Embracing change and redefining audit
Following a string of high profile business failures – and the economic implications of COVID-19 – the role and quality of audit is under the spotlight, with many demanding change. From the initial economic freefall to the role of government financial support and the struggle to get back to ‘business as usual’, balance sheets have become extremely fragile.
A drastic and strategic change in the audit process is now more vital than ever. The industry must move from an outdated, rules-based audit approach to a methodology that focuses on proactively identifying and managing risk. Shifting from a static annual audit process that only reports after the event – and therefore misses vital information to a near-continuous, data-driven approach will enable rapid, actionable insight to be used not only within the audit itself, but across the entire business.
Stuart Cobbe, Director of Growth, Europe, MindBridge outlines the role of machine learning, artificial intelligence (AI), and a risk-based approach to rebuilding faith in audit and providing businesses with tangible, lasting, and provable business value.

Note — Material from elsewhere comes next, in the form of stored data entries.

(* ===== verification/BioTheory.v ===== *)
(** * The buffer cache implements an array of blocks

    First the circular doubly linked list of bio.c: [seg] relates the [next]
    and [prev] pointers to the sequence of buffers they link, and the two
    operations on it (unlinking a buffer, inserting at the front) are proved on
    sequences.  Then the invariant [bio_ok] of the cache and the specifications
    of [bread], [bwrite] and [brelse] in terms of the contents of blocks, the
    dirty blocks and the buffers that are held. *)

From S2P Require Import Prelude Bio.
Open Scope Z_scope.

(** ** Linked segments *)
Section Seg.
Implicit Types nx pv : nat -> option nat.

(** Following [nx] from [a] passes through [l] and arrives at [b]; [pv] is the
    way back. *)
Fixpoint seg nx pv (a : nat) (l : list nat) (b : nat) : Prop :=
  match l with
  | [] => nx a = Some b /\ pv b = Some a
  | x :: l' => nx a = Some x /\ pv x = Some a /\ seg nx pv x l' b
  end.

Lemma seg_app nx pv a l1 x l2 b :
  seg nx pv a (l1 ++ x :: l2) b <-> seg nx pv a l1 x /\ seg nx pv x l2 b.
Proof.
  revert a. induction l1 as [|y l1 IH]; intros a; cbn; [naive_solver|].
  rewrite IH. naive_solver.
Qed.

Lemma seg_reverse nx pv a l b : seg nx pv a l b -> seg pv nx b (reverse l) a.
Proof.
  revert a. induction l as [|x l IH]; intros a; cbn [seg].
  - intros [? ?]. done.
  - intros (Hn & Hp & Hs). rewrite reverse_cons. apply seg_app. split; [by apply IH|done].
Qed.

(** A segment from [a] through [l] depends on [nx] at [a :: l] and on [pv] at
    [l] and [b]. *)
Lemma seg_ext nx nx' pv pv' a l b :
  (forall i, i = a \/ i ∈ l -> nx' i = nx i) -> (forall i, i = b \/ i ∈ l -> pv' i = pv i) ->
  seg nx pv a l b -> seg nx' pv' a l b.
Proof.
  revert a. induction l as [|x l IH]; intros a Hn Hp; cbn.
  - intros [? ?]. rewrite Hn, Hp by auto. done.
  - intros (? & ? & Hs). rewrite Hn by auto. rewrite Hp by set_solver. split_and!; auto.
    apply IH; [..|done]; intros i Hi; [apply Hn|apply Hp]; set_solver.
Qed.

(** The first and the last link of a segment. *)
Lemma seg_first nx pv a l b :
  seg nx pv a l b -> exists n, nx a = Some n /\ pv n = Some a
    /\ ((l = [] /\ n = b) \/ exists l', l = n :: l' /\ seg nx pv n l' b).
Proof. destruct l as [|n l]; cbn; naive_solver. Qed.

Lemma seg_last nx pv a l b :
  seg nx pv a l b -> exists p, pv b = Some p /\ nx p = Some b
    /\ ((l = [] /\ p = a) \/ exists l', l = l' ++ [p] /\ seg nx pv a l' p).
Proof.
  destruct l as [|p l _] using rev_ind.
  - intros [? ?]. exists a. auto.
  - intros [H [? ?]]%seg_app. exists p. eauto 10.
Qed.

Definition upd (f : nat -> option nat) (i v : nat) : nat -> option nat := <[i := Some v]> f.

(** Unlinking [b]: [b->next->prev = b->prev; b->prev->next = b->next]. *)
Lemma seg_unlink nx pv h l1 b l2 p n :
  NoDup (h :: l1 ++ b :: l2) -> seg nx pv h (l1 ++ b :: l2) h ->
  pv b = Some p -> nx b = Some n ->
  seg (upd nx p n) (upd pv n p) h (l1 ++ l2) h.
Proof.
  intros Hnd [H1 H2]%seg_app Ep En.
  apply seg_last in H1 as (p' & Ep' & _ & Hl1). assert (p' = p) as -> by congruence.
  apply seg_first in H2 as (n' & En' & _ & Hl2). assert (n' = n) as -> by congruence.
  apply list.NoDup_cons in Hnd as [Hh Hnd]. apply list.NoDup_app in Hnd as (Hd1 & Hd & Hd2).
  apply list.NoDup_cons in Hd2 as [Hb Hd2].
  assert (upd nx p n p = Some n) as Ex by apply fn_lookup_insert.
  assert (upd pv n p n = Some p) as Ey by apply fn_lookup_insert.
  assert (Hfx : forall i, i <> p -> upd nx p n i = nx i)
    by (intros; by apply fn_lookup_insert_ne).
  assert (Hfy : forall i, i <> n -> upd pv n p i = pv i)
    by (intros; by apply fn_lookup_insert_ne).
  destruct Hl2 as [[-> ->]|(l2' & -> & Hs2)].
  - rewrite app_nil_r. destruct Hl1 as [[-> ->]|(l1' & -> & Hs1)]; [done|].
    apply seg_app. split; [|done]. apply list.NoDup_app in Hd1 as (? & Hd1 & ?).
    eapply seg_ext; [..|exact Hs1]; intros i Hi; [apply Hfx|apply Hfy];
      intros ->; set_solver.
  - apply list.NoDup_cons in Hd2 as [Hn Hd2].
    assert (seg (upd nx p n) (upd pv n p) n l2' h) as Hs2'.
    { eapply seg_ext; [..|exact Hs2]; intros i Hi; [apply Hfx|apply Hfy]; intros ->.
      - destruct Hl1 as [[-> ->]|(l1' & -> & _)]; set_solver.
      - set_solver. }
    apply seg_app. split; [|done].
    destruct Hl1 as [[-> ->]|(l1' & -> & Hs1)]; [done|].
    apply seg_app. split; [|done]. apply list.NoDup_app in Hd1 as (? & Hd1 & ?).
    eapply seg_ext; [..|exact Hs1]; intros i Hi; [apply Hfx|apply Hfy];
      intros ->; set_solver.
Qed.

The Brydon Review into the audit market called for fundamental parts of the audit process to improve. This cannot be ignored. Indeed, the Wirecard scandal only highlighted the need for a more investigative and forensic audit process, calls that were echoed by the IDW, the professional body for auditors in Germany.

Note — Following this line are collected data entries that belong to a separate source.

(* ===== verification/LogCrash.v ===== *)
(** * Crashes and recovery

    A crash leaves the disk with a prefix of the writes the kernel was
    performing.  This file proves that recovery ([binit] and [initlog] on a
    freshly booted machine) turns every disk that a crash during [commit] can
    leave into the disk before the transaction or the disk after it, and that
    crashes during recovery itself do not matter. *)

From S2P Require Import Prelude Bio BioTheory Log LogTheory.
Open Scope Z_scope.

(** ** Booting from a disk *)
Definition zero_log : log := mk_log 0 0 0 0 0 0 (replicate LOGSIZE 0).
Definition boot (d : list (list Z)) : dsys := mk_dsys (boot_bio d) zero_log.

(** What main() and forkret() do to the disk system: [binit(); ...
    initlog(ROOTDEV);] *)
Definition recover (d : list (list Z)) : result dsys unit :=
  (on_bio binit;; initlog 1) (boot d).

(** The home blocks named by a log header. *)
Definition hdr_list (h : list Z) : list Z := hdr_block h <$> seq 0 (Z.to_nat (hdr_n h)).

Definition home_block (L nlog size n : Z) : Prop := 1 < n < size /\ ~ (L <= n < L + nlog).

(** A disk with a log of [nlog] blocks at [L] whose header makes sense. *)
Record crash_disk (L nlog : Z) (d : list (list Z)) : Prop := {
  cd_blocks : Forall (fun b => length b = BSIZE) d;
  cd_small : Z.of_nat (length d) < 2 ^ 31;
  cd_start : sb_logstart (decode_sb (blk d 1)) = L;
  cd_nlog : sb_nlog (decode_sb (blk d 1)) = nlog;
  cd_L : 2 <= L;
  cd_n : 0 < nlog <= Z.of_nat LOGSIZE;
  cd_end : L + nlog <= Z.of_nat (length d);
  cd_hdr : 0 <= hdr_n (blk d L) <= nlog - 1;
  cd_home : Forall (home_block L nlog (Z.of_nat (length d))) (hdr_list (blk d L));
  cd_nodup : NoDup (hdr_list (blk d L));
}.

(** What recovery makes of block [n]. *)
Definition recovered (L : Z) (d : list (list Z)) (n : Z) : list Z :=
  match list_find (eq n) (hdr_list (blk d L)) with
  | Some (j, _) => blk d (L + 1 + Z.of_nat j)
  | None => blk d n
  end.

(** ** Running recovery *)
Definition fresh (d : list (list Z)) : view := mk_view (blk d) [] d [].

Lemma clean_block s n :
  bio_ok s -> ~ dirty s n -> 0 <= n < disksize s -> content s n = blk (disk s) n.
Proof.
  intros Hok Hd Hn. pose proof (find_block s Hok (seq 0 NBUF) n ltac:(done)) as H.
  destruct (find_buf _ _ _) as [i|]; [|by apply content_uncached].
  destruct H as [x Hx]. rewrite (content_cached s Hok i n x Hx). pose proof Hx as (Hi & Hbx & Hdev & <-).
  destruct (ok_buf s Hok i x Hi Hbx) as (_ & _ & [(? & _)|(_ & _ & _ & [H6|[_ Hdisk]])]); [congruence|..].
  - destruct Hd. by exists i, x.
  - symmetry. by apply list_lookup_total_correct.
Qed.

Lemma binit_shows d :
  Forall (fun b => length b = BSIZE) d -> Z.of_nat (length d) < 2 ^ 31 ->
  exists s, binit (boot_bio d) = Ok tt s /\ shows s (fresh d).
Proof.
  intros Hd Hsz. destruct (binit_ok d Hd Hsz) as (s & E & Hok & Hdisk & Hhist & Hnd & Hnh).
  exists s. split; [exact E|]. clear E. split; auto.
  - intros m Hm. rewrite clean_block by auto. by rewrite Hdisk.
  - intros m. split; [|by intros ?%not_elem_of_nil]. intros Hm. by destruct (Hnd m).
Qed.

Furthermore, traditional rules-based audit is outdated and inadequate to fulfil audit’s purposes, especially in a post-COVID-19 economy. It is widely recognised that audit’s methods have not kept pace with the increasing level of business complexity or the disconnection between management teams and investors. Nor has audit kept pace with the opportunity that technology presents to support business, which is only creating further frustration for auditors.
Having said that, technology has been used within the audit process, but leveraged mainly to automate the checklists and rules that govern the way audit has historically been done, rather than to challenge the different ways of approaching the audit with the use of technology. Simply automating the old ways are unlikely to mitigate the risk of business failure – a risk that COVID-19 has only exacerbated.

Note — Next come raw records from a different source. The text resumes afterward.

(* ===== verification/StoreWitness.v ===== *)
(** * Concrete disks

    Small disks on which the theorems about crashes apply. *)

From S2P Require Import Prelude Bio BioTheory Log LogTheory LogCrash Cache BlockStore Transaction.
Open Scope Z_scope.

(** Ten blocks, with a log of four blocks at block 2; the header of the log
    names [blks]. *)
Definition small_sb : list Z :=
  put32 (put32 (put32 (replicate BSIZE 0) 0 10) 12 4) 16 2.
Definition small_disk (blks : list Z) : list (list Z) :=
  [replicate BSIZE 0; small_sb;
   put_hdr (replicate BSIZE 0) (Z.of_nat (length blks)) blks]
  ++ replicate 7 (replicate BSIZE 7).

Lemma small_disk_ok blks :
  hdr_n (blk (small_disk blks) 2) = Z.of_nat (length blks) ->
  hdr_list (blk (small_disk blks) 2) = blks -> length (blk (small_disk blks) 2) = BSIZE ->
  (length blks <= 3)%nat -> Forall (home_block 2 4 10) blks -> NoDup blks ->
  crash_disk 2 4 (small_disk blks).
Proof.
  intros Hn Hl Hb Hlen Hh Hnd.
  assert (length (small_disk blks) = 10%nat) as Hsz by reflexivity.
  split; rewrite ?Hl, ?Hn, ?Hsz.
  - apply Forall_app_2; [|apply Forall_replicate, length_replicate].
    apply list.Forall_cons. split; [apply length_replicate|].
    apply list.Forall_cons. split; [vm_compute; reflexivity|].
    apply list.Forall_singleton. exact Hb.
  - reflexivity.
  - vm_compute. reflexivity.
  - vm_compute. reflexivity.
  - lia.
  - unfold LOGSIZE. lia.
  - lia.
  - lia.
  - exact Hh.
  - exact Hnd.
Qed.

Lemma recovery_survives_crashes_witness :
  exists r, recover (small_disk [9; 7]) = Ok tt r /\
  forall p, p `prefix_of` hist (dbio r) ->
    exists r', recover (apply_writes p (small_disk [9; 7])) = Ok tt r' /\
    forall n, home_block 2 4 (Z.of_nat (length (small_disk [9; 7]))) n ->
      blk (disk (dbio r')) n = blk (disk (dbio r)) n.
Proof.
  apply (recovery_survives_crashes 2 4). apply small_disk_ok.
  - vm_compute. reflexivity.
  - vm_compute. reflexivity.
  - vm_compute. reflexivity.
  - cbn. lia.
  - repeat (apply list.Forall_cons; split; [unfold home_block; lia|]). constructor.
  - apply (bool_decide_unpack _). vm_compute. exact I.
Defined.

Definition small_us : list (Z * list Z) := [(6, replicate BSIZE 1); (8, replicate BSIZE 2)].

Lemma transaction_is_atomic_witness :
  let home := home_block 2 4 (Z.of_nat (length (small_disk []))) in
  exists r s ws, recover (small_disk []) = Ok tt r /\ transaction small_us r = Ok tt s
    /\ hist (dbio s) = hist (dbio r) ++ ws
    /\ (forall n, home n -> blk (disk (dbio s)) n = updates small_us (blk (disk (dbio r))) n)
    /\ forall p, p `prefix_of` ws ->
       exists r', recover (apply_writes p (disk (dbio r))) = Ok tt r' /\
       ((forall n, home n -> blk (disk (dbio r')) n = blk (disk (dbio r)) n) \/
        (forall n, home n -> blk (disk (dbio r')) n = updates small_us (blk (disk (dbio r))) n)).
Proof.
  apply (transaction_is_atomic 2 4).
  - apply small_disk_ok.
    + vm_compute. reflexivity.
    + vm_compute. reflexivity.
    + vm_compute. reflexivity.
    + cbn. lia.
    + constructor.
    + constructor.
  - change (Z.of_nat (length (small_disk []))) with 10.
    repeat (apply list.Forall_cons; split;
      [split; [unfold home_block; cbn [fst]; lia | apply length_replicate]|]). constructor.
  - vm_compute. discriminate.
Defined.

Definition small_requests : list request :=
  [WriteBlock 9 (replicate BSIZE 3); ReadBlock 4; ReadBlock 9].

Lemma small_blocks : Forall (fun b => length b = BSIZE) (small_disk []).
Proof.
  apply (cd_blocks 2 4), small_disk_ok; try (vm_compute; reflexivity); try constructor. cbn. lia.
Qed.

Lemma cache_is_transparent_witness :
  exists s, (binit;; serve_all small_requests) (boot_bio (small_disk []))
            = Ok (array_all small_requests (small_disk [])).1 s
    /\ disk s = (array_all small_requests (small_disk [])).2.
Proof.
  apply cache_is_transparent.
  - exact small_blocks.
  - reflexivity.
  - change (Z.of_nat (length (small_disk []))) with 10. unfold small_requests.
    repeat (apply list.Forall_cons; split; [cbn [in_range]; rewrite ?length_replicate; lia|]).
    constructor.
Defined.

The question remains: why do we, as an industry, spend so much of our time working through endless checklists and verifying standard invoices, rather than actively seeking to understand the key areas of business vulnerability? Why spend time manipulating data to identify outliers instead of investigating those outliers and understanding the implications on the business? At what point does compliance stop the talented people in our industry from providing value and in doing so, fulfil their duty to businesses, shareholders, and the wider public?
This daily frustration of working through a checklist can be avoided by leveraging the auditor’s high level of knowledge and skills to interpret the key financial information of a business. By investing in new technologies and embracing a risk-driven, agile way of thinking about the work, auditors can provide the assurance needed and implement the changes many in the industry are so desperately clamouring for.
New challenges for CFOs
COVID-19 has accelerated the trend toward increased digitisation within businesses and illuminated the challenges with auditing complex organisations. As such, COVID-19 has acted as a catalyst for this essential change as CFOs recognise the need to rapidly understand the new business landscape and identify priority areas of risk.
In this new climate, CFOs must, for example, assess how confident their firms are in their use of the government’s financial support. From the accuracy of furlough claims and the challenges of repaying deferred VAT payments and loans, to the risk of these funds being misappropriated by employees in personal financial distress, government funding has created both a lifeline and a new set of challenges to overcome.
Allowing the data to speak for itself
Auditors are perfectly placed to support companies as they go through financial turbulence and provide the vital insight needed around areas of unexpected activity. Timely identification of risk can help firms avoid a catastrophic crisis and deliver real business value, which can all be enabled through sophisticated machine learning and AI technology. Unlike the human eye that can only see what it expects to see, intelligent technologies have no preconceptions and allow the data to speak for itself. The algorithms can work through the data, find patterns and reveal insight – insight that would be almost impossible to discover manually.
Rather than using a checklist-driven approach, a risk-driven, machine learning-enabled investigation gives the foundation needed for a new level of business insight, as well as a new-found confidence in audit. Whether it’s revealing unexpected trends in invoice realisation, identifying mistakes, or flagging potential employee fraud, the audit firms that embrace this data-driven, risk-focused approach can rebuild corporate faith in the value and quality of the audit process.
Importantly, this methodology recognises that although annual audits can do the job, they are often too late to be insightful to key stakeholders and therefore provide business value. Organisations have steadily moved from quarterly to monthly, to daily reporting and often real-time data for their internal reporting; there is no reason for this not to be the case for external audit as well. From reconsidering existing operating models to developing new service lines, there is a real chance to provide increased value to the world economy through enhanced, timely business insight.
This change in strategy provides the opportunity to redefine audit as we know it. It must be remembered, however, that this is not about utilising robotic technology to automate audit processes and reduce employee workload. Instead, it is about giving auditors a way to deliver real value whilst addressing the challenges and complexities of modern business models. Fundamentally, risk-based audit moves away from a one-size-fits-all approach to one that truly reflects the state of each individual client’s business. Audit data becomes meaningful, relevant, and above all, valuable.